Source material section start

(** X14: in non-long mode without a custom selection function, when the
    parcels of the table of buildings are distinct and the net units of
    the candidates fall short of a positive scalar target, [pick] draws
    nothing from the generator and returns one building per candidate,
    in the order of the candidates, each under its parcel; with
    [drop_after_build] every one of those parcels is then out of
    [self.feasibility]. *)
Theorem pick_builds_whole_pool
    (ptp : option (frame Z Candidate -> list fnum)) (st : @state rng)
    (df0 : frame Z Proposal) (t : fnum) (q : Q) :
  keep_suboptimal (self st) = false ->
  table_empty (feasibility (self st)) = false ->
  table_of_buildings (self st) = Ok df0 ->
  NoDup (index df0) ->
  candidates (self st) df0 <> [] ->
  sum_net_units (candidates (self st) df0) = Fin q ->
  target_units (self st) = Scalar t ->
  fpos t = true ->
  flt (Fin q) t = true ->
  exists st' new_df,
    pick wrc wrcm ptp None st = (st', Ok (Some new_df))
    /\ map new_parcel_id new_df
       = map (fun row => Some (fst row)) (candidates (self st) df0)
    /\ map (fun b => sized (candidate b)) new_df
       = map (fun row => sized (snd row)) (candidates (self st) df0)
    /\ gen st' = gen st
    /\ (drop_after_build (self st) = true ->
        forall i, In i (index (candidates (self st) df0)) ->
                  ~ In i (table_index (feasibility (self st')))).
Proof.
  intros Hk He Hdf Hnd Hne Hsum Ht Hpos Hlt.
  rewrite pick_eq, He, Hdf. cbv zeta.
  pose proof (remove_infeasible_config (self st) df0) as Hc.
  pose proof (remove_infeasible_feasibility (self st) df0) as Hf.
  set (d' := fst (_remove_infeasible_buildings (self st) df0)) in *.
  assert (Hk' : keep_suboptimal d' = false)
    by (destruct Hc as (_&_&_&_&_&_&_&_&_&_&->&_); exact Hk).
  assert (Hd' : drop_after_build d' = drop_after_build (self st))
    by (destruct Hc as (_&_&_&_&_&_&_&_&->&_); reflexivity).
  assert (Ht' : target_units d' = Scalar t)
    by (destruct Hc as (_&->&_); exact Ht).
  set (cand := candidates (self st) df0) in *.
  destruct (candidates_index (self st) df0) as [Hincl Hcnd].
  fold cand in Hincl, Hcnd. specialize (Hcnd Hnd).
  replace (no_rows cand) with false by (destruct cand; [contradiction|auto]).
  rewrite Hsum. simpl int. cbv iota. rewrite Hk'.
  destruct (calculate_probabilities_columns cand ptp) as (Hidx & Hsz & _).
  set (pdf := _calculate_probabilities cand ptp) in *.
  cbv zeta in Hidx, Hsz.
  assert (Hsump : sum_net_units (snd pdf) = Fin q).
  { unfold sum_net_units in *.
    destruct (calculate_probabilities_columns cand ptp) as (_ & _ & Hn).
    fold pdf in Hn. cbv zeta in Hn. rewrite Hn. exact Hsum. }
  assert (Hnone : has_parcel_id (snd pdf) = false).
  { apply has_parcel_id_none. intros r Hr. subst pdf.
    apply (selection_pool_In false) in Hr.
    destruct Hr as (r0 & Hr0 & _ & _ & _ & ->).
    apply candidates_feasible in Hr0. tauto. }
  assert (Hloc : loc (snd pdf) (index (snd pdf)) = Ok (snd pdf))
    by (apply loc_index_NoDup; rewrite Hidx; exact Hcnd).
  apply fpos_not_fle_zero in Hpos.
  unfold select_drop_prepare, _select_buildings. unfold_monad. simpl.
  rewrite Ht', Hsump, Hlt, Hpos, Hk'. simpl.
  unfold _drop_built_buildings. unfold_monad. simpl. rewrite Hd'.
  destruct (drop_after_build (self st)) eqn:Hd; simpl.
  - destruct (drop_rows (feasibility d') (index (snd pdf))) as [t'|e] eqn:Edrop.
    + simpl. unfold _prepare_new_buildings. unfold_monad. simpl.
      rewrite Hloc. simpl. eexists _, _. split; [reflexivity|].
      rewrite Hnone, !List.map_map. simpl.
      split; [apply map_some_fst, Hidx|].
      split; [exact Hsz|]. split; [reflexivity|].
      intros _ i Hi. apply drop_rows_index in Edrop.
      apply (proj1 Edrop). rewrite Hidx. exact Hi.
    + exfalso. unfold drop_rows, drop_labels in Edrop.
      assert (Hall : forall (rows : frame Z (gmap string Attrs)),
                 (forall i, In i (index (snd pdf)) -> In i (index rows)) ->
                 forallb (fun i => existsb (has_label i) rows)
                   (index (snd pdf)) = true).
      { intros rows Hin. apply forallb_forall. intros i Hi.
        specialize (Hin i Hi). unfold index in Hin.
        apply in_map_iff in Hin. destruct Hin as (row & <- & Hrow).
        apply existsb_exists. exists row. split; [exact Hrow|].
        apply bool_decide_eq_true. reflexivity. }
      assert (Hin : forall i, In i (index (snd pdf)) ->
                              In i (table_index (feasibility d'))).
      { intros i Hi. rewrite Hf.
        eapply table_of_buildings_index; [exact Hk | exact Hdf |].
        apply Hincl. rewrite <- Hidx. exact Hi. }
      destruct (feasibility d') as [fe|l]; simpl in *.
      * rewrite (Hall (wrows fe) Hin) in Edrop. discriminate.
      * exfalso. unfold table_of_buildings in Hdf. rewrite Hk in Hdf.
        unfold _get_dataframe_of_buildings in Hdf. simpl in Hdf.
        rewrite <- Hf in Hdf. discriminate.
  - unfold _prepare_new_buildings. unfold_monad. simpl.
    rewrite Hloc. simpl. eexists _, _. split; [reflexivity|].
    rewrite Hnone, !List.map_map. simpl.
    split; [apply map_some_fst, Hidx|].
    split; [exact Hsz|]. split; [reflexivity|].
    discriminate.
Qed.
End WholePool.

Source material section end

Task statement —
Quote each line above in full, word for word.

Your response —
(** X14: in non-long mode without a custom selection function, when the
    parcels of the table of buildings are distinct and the net units of
    the candidates fall short of a positive scalar target, [pick] draws
    nothing from the generator and returns one building per candidate,
    in the order of the candidates, each under its parcel; with
    [drop_after_build] every one of those parcels is then out of
    [self.feasibility]. *)
Theorem pick_builds_whole_pool
    (ptp : option (frame Z Candidate -> list fnum)) (st : @state rng)
    (df0 : frame Z Proposal) (t : fnum) (q : Q) :
  keep_suboptimal (self st) = false ->
  table_empty (feasibility (self st)) = false ->
  table_of_buildings (self st) = Ok df0 ->
  NoDup (index df0) ->
  candidates (self st) df0 <> [] ->
  sum_net_units (candidates (self st) df0) = Fin q ->
  target_units (self st) = Scalar t ->
  fpos t = true ->
  flt (Fin q) t = true ->
  exists st' new_df,
    pick wrc wrcm ptp None st = (st', Ok (Some new_df))
    /\ map new_parcel_id new_df
       = map (fun row => Some (fst row)) (candidates (self st) df0)
    /\ map (fun b => sized (candidate b)) new_df
       = map (fun row => sized (snd row)) (candidates (self st) df0)
    /\ gen st' = gen st
    /\ (drop_after_build (self st) = true ->
        forall i, In i (index (candidates (self st) df0)) ->
                  ~ In i (table_index (feasibility (self st')))).
Proof.
  intros Hk He Hdf Hnd Hne Hsum Ht Hpos Hlt.
  rewrite pick_eq, He, Hdf. cbv zeta.
  pose proof (remove_infeasible_config (self st) df0) as Hc.
  pose proof (remove_infeasible_feasibility (self st) df0) as Hf.
  set (d' := fst (_remove_infeasible_buildings (self st) df0)) in *.
  assert (Hk' : keep_suboptimal d' = false)
    by (destruct Hc as (_&_&_&_&_&_&_&_&_&_&->&_); exact Hk).
  assert (Hd' : drop_after_build d' = drop_after_build (self st))
    by (destruct Hc as (_&_&_&_&_&_&_&_&->&_); reflexivity).
  assert (Ht' : target_units d' = Scalar t)
    by (destruct Hc as (_&->&_); exact Ht).
  set (cand := candidates (self st) df0) in *.
  destruct (candidates_index (self st) df0) as [Hincl Hcnd].
  fold cand in Hincl, Hcnd. specialize (Hcnd Hnd).
  replace (no_rows cand) with false by (destruct cand; [contradiction|auto]).
  rewrite Hsum. simpl int. cbv iota. rewrite Hk'.
  destruct (calculate_probabilities_columns cand ptp) as (Hidx & Hsz & _).
  set (pdf := _calculate_probabilities cand ptp) in *.
  cbv zeta in Hidx, Hsz.
  assert (Hsump : sum_net_units (snd pdf) = Fin q).
  { unfold sum_net_units in *.
    destruct (calculate_probabilities_columns cand ptp) as (_ & _ & Hn).
    fold pdf in Hn. cbv zeta in Hn. rewrite Hn. exact Hsum. }
  assert (Hnone : has_parcel_id (snd pdf) = false).
  { apply has_parcel_id_none. intros r Hr. subst pdf.
    apply (selection_pool_In false) in Hr.
    destruct Hr as (r0 & Hr0 & _ & _ & _ & ->).
    apply candidates_feasible in Hr0. tauto. }
  assert (Hloc : loc (snd pdf) (index (snd pdf)) = Ok (snd pdf))
    by (apply loc_index_NoDup; rewrite Hidx; exact Hcnd).
  apply fpos_not_fle_zero in Hpos.
  unfold select_drop_prepare, _select_buildings. unfold_monad. simpl.
  rewrite Ht', Hsump, Hlt, Hpos, Hk'. simpl.
  unfold _drop_built_buildings. unfold_monad. simpl. rewrite Hd'.
  destruct (drop_after_build (self st)) eqn:Hd; simpl.
  - destruct (drop_rows (feasibility d') (index (snd pdf))) as [t'|e] eqn:Edrop.
    + simpl. unfold _prepare_new_buildings. unfold_monad. simpl.
      rewrite Hloc. simpl. eexists _, _. split; [reflexivity|].
      rewrite Hnone, !List.map_map. simpl.
      split; [apply map_some_fst, Hidx|].
      split; [exact Hsz|]. split; [reflexivity|].
      intros _ i Hi. apply drop_rows_index in Edrop.
      apply (proj1 Edrop). rewrite Hidx. exact Hi.
    + exfalso. unfold drop_rows, drop_labels in Edrop.
      assert (Hall : forall (rows : frame Z (gmap string Attrs)),
                 (forall i, In i (index (snd pdf)) -> In i (index rows)) ->
                 forallb (fun i => existsb (has_label i) rows)
                   (index (snd pdf)) = true).
      { intros rows Hin. apply forallb_forall. intros i Hi.
        specialize (Hin i Hi). unfold index in Hin.
        apply in_map_iff in Hin. destruct Hin as (row & <- & Hrow).
        apply existsb_exists. exists row. split; [exact Hrow|].
        apply bool_decide_eq_true. reflexivity. }
      assert (Hin : forall i, In i (index (snd pdf)) ->
                              In i (table_index (feasibility d'))).
      { intros i Hi. rewrite Hf.
        eapply table_of_buildings_index; [exact Hk | exact Hdf |].
        apply Hincl. rewrite <- Hidx. exact Hi. }
      destruct (feasibility d') as [fe|l]; simpl in *.
      * rewrite (Hall (wrows fe) Hin) in Edrop. discriminate.
      * exfalso. unfold table_of_buildings in Hdf. rewrite Hk in Hdf.
        unfold _get_dataframe_of_buildings in Hdf. simpl in Hdf.
        rewrite <- Hf in Hdf. discriminate.
  - unfold _prepare_new_buildings. unfold_monad. simpl.
    rewrite Hloc. simpl. eexists _, _. split; [reflexivity|].
    rewrite Hnone, !List.map_map. simpl.
    split; [apply map_some_fst, Hidx|].
    split; [exact Hsz|]. split; [reflexivity|].
    discriminate.
Qed.
End WholePool.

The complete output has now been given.